Provided data below:

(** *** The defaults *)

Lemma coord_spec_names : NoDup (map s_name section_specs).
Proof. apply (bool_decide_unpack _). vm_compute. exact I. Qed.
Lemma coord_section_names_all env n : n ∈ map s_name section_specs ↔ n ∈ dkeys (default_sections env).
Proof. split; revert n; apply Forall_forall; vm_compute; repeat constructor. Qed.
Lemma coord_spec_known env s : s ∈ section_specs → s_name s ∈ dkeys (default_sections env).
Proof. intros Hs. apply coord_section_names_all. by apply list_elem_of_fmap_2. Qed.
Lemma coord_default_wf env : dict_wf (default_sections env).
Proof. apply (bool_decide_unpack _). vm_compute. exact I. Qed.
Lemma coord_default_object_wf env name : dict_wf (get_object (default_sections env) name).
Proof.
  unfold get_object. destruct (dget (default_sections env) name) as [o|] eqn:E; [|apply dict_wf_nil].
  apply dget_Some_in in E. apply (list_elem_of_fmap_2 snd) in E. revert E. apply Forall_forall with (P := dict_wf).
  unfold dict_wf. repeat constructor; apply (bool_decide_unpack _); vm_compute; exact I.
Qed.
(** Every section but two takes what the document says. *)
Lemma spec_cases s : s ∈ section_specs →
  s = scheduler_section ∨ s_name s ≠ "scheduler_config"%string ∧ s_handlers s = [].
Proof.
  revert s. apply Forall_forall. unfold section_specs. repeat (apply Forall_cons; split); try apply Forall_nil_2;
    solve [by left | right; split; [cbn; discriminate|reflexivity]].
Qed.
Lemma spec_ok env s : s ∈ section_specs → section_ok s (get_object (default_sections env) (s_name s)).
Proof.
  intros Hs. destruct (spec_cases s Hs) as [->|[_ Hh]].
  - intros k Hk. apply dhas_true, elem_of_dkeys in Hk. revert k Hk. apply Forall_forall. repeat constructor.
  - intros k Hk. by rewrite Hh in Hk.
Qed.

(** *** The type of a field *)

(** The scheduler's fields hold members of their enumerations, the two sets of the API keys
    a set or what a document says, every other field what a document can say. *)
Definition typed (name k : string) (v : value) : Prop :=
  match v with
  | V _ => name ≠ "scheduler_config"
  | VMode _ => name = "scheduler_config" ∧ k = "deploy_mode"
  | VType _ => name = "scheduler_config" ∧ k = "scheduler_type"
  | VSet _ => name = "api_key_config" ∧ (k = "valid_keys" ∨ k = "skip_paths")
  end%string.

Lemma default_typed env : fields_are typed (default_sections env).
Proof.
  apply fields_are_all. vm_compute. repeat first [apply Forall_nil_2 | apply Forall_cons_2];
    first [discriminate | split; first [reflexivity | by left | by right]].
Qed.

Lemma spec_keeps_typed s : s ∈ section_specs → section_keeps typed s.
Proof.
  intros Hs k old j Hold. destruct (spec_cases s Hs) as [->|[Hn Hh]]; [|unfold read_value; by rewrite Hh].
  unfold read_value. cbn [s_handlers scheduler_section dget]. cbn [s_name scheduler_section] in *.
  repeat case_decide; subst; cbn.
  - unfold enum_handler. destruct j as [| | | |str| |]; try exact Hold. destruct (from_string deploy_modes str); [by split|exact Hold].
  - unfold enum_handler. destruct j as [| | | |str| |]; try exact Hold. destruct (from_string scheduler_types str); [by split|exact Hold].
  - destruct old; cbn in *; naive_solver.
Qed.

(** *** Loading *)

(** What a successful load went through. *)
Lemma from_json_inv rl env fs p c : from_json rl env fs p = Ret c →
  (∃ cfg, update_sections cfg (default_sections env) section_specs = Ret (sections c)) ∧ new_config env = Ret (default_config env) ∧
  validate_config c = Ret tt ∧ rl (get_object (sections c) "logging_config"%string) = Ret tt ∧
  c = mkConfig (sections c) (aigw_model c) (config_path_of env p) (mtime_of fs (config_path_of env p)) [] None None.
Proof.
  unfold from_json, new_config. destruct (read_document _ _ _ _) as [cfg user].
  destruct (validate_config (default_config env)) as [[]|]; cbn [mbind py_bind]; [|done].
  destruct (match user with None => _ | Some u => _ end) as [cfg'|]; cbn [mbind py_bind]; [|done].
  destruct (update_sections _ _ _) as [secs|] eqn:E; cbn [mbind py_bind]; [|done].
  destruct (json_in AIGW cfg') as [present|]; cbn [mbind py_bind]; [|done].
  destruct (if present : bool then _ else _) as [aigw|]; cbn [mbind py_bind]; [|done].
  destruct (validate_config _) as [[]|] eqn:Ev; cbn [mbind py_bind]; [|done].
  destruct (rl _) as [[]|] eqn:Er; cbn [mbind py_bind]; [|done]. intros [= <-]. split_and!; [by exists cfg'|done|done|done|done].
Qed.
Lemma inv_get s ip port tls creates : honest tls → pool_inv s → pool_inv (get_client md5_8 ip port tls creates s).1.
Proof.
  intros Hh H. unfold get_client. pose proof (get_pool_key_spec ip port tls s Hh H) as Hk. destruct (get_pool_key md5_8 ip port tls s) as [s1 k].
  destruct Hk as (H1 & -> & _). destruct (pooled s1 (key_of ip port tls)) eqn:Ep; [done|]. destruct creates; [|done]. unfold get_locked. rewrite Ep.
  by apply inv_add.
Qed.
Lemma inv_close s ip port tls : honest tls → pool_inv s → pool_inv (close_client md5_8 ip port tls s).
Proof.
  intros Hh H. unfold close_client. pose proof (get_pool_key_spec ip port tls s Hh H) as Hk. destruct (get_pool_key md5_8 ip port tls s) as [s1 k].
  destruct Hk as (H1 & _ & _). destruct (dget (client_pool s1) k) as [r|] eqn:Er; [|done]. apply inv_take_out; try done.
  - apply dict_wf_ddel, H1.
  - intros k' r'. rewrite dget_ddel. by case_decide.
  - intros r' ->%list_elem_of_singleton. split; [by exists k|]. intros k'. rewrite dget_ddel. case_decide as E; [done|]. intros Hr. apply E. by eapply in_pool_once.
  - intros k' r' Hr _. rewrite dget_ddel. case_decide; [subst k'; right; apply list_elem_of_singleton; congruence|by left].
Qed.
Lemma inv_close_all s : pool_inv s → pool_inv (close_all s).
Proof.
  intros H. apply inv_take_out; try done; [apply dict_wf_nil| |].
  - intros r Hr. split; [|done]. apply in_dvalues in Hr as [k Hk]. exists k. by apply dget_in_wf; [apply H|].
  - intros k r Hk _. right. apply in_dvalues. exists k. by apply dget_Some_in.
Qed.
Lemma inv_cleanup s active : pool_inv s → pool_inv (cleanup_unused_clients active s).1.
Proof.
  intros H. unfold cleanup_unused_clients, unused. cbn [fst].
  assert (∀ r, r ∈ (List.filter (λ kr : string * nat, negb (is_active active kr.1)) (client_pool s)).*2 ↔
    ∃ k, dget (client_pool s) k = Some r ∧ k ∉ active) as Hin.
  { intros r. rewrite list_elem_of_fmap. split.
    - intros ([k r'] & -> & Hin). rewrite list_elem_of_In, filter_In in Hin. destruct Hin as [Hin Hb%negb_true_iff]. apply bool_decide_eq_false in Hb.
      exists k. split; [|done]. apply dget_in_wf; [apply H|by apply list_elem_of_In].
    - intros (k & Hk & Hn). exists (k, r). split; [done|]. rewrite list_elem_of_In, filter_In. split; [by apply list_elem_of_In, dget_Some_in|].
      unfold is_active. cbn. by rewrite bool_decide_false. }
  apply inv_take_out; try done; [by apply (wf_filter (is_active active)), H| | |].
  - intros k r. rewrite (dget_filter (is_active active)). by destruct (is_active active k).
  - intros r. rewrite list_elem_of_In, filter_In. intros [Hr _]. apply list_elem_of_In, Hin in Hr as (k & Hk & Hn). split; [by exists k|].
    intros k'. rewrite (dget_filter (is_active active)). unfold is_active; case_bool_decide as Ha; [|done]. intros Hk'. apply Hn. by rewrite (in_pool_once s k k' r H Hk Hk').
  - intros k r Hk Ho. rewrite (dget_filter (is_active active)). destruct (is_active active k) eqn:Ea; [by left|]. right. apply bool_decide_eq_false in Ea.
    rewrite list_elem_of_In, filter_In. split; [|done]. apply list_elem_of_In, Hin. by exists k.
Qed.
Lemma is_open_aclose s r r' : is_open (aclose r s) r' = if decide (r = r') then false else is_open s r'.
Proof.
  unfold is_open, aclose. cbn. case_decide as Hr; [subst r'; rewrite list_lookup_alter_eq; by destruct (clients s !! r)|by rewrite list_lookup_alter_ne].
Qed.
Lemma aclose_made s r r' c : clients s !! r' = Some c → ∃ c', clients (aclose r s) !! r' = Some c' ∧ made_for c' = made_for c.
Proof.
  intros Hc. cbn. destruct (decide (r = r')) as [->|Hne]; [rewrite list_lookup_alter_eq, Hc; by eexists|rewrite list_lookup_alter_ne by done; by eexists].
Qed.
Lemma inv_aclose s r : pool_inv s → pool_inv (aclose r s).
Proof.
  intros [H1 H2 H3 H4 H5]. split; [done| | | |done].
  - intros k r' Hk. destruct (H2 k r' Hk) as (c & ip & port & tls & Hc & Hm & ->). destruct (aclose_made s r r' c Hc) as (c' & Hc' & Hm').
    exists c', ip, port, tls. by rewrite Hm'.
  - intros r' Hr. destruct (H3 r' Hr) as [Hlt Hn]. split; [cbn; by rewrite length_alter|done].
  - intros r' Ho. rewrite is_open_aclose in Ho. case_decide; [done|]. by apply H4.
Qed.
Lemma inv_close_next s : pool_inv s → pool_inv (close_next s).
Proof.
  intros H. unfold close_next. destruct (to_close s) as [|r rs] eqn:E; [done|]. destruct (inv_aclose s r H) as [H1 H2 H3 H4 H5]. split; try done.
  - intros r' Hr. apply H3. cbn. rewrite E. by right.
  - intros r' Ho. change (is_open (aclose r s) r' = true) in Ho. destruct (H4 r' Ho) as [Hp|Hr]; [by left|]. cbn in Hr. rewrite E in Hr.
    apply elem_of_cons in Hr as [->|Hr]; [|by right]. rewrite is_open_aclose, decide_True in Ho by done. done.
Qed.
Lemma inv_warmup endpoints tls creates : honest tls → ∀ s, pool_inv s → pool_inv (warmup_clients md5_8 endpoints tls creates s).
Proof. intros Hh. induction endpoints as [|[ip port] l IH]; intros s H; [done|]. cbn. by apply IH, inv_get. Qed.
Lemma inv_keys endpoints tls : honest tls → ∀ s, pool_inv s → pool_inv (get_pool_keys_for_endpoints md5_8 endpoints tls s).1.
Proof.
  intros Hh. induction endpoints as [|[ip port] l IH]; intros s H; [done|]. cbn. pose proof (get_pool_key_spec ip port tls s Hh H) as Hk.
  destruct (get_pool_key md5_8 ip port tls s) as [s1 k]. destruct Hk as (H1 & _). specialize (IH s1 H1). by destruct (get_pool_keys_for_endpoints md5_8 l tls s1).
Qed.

End of Provided data.

Task to complete: Beginning with the line containing "- intros k r." and ending with the line containing "- intros r.", extract those lines exactly from the listing above, and only those.

Exercise response:
  - intros k r. rewrite (dget_filter (is_active active)). by destruct (is_active active k).
  - intros r. rewrite list_elem_of_In, filter_In. intros [Hr _]. apply list_elem_of_In, Hin in Hr as (k & Hk & Hn). split; [by exists k|].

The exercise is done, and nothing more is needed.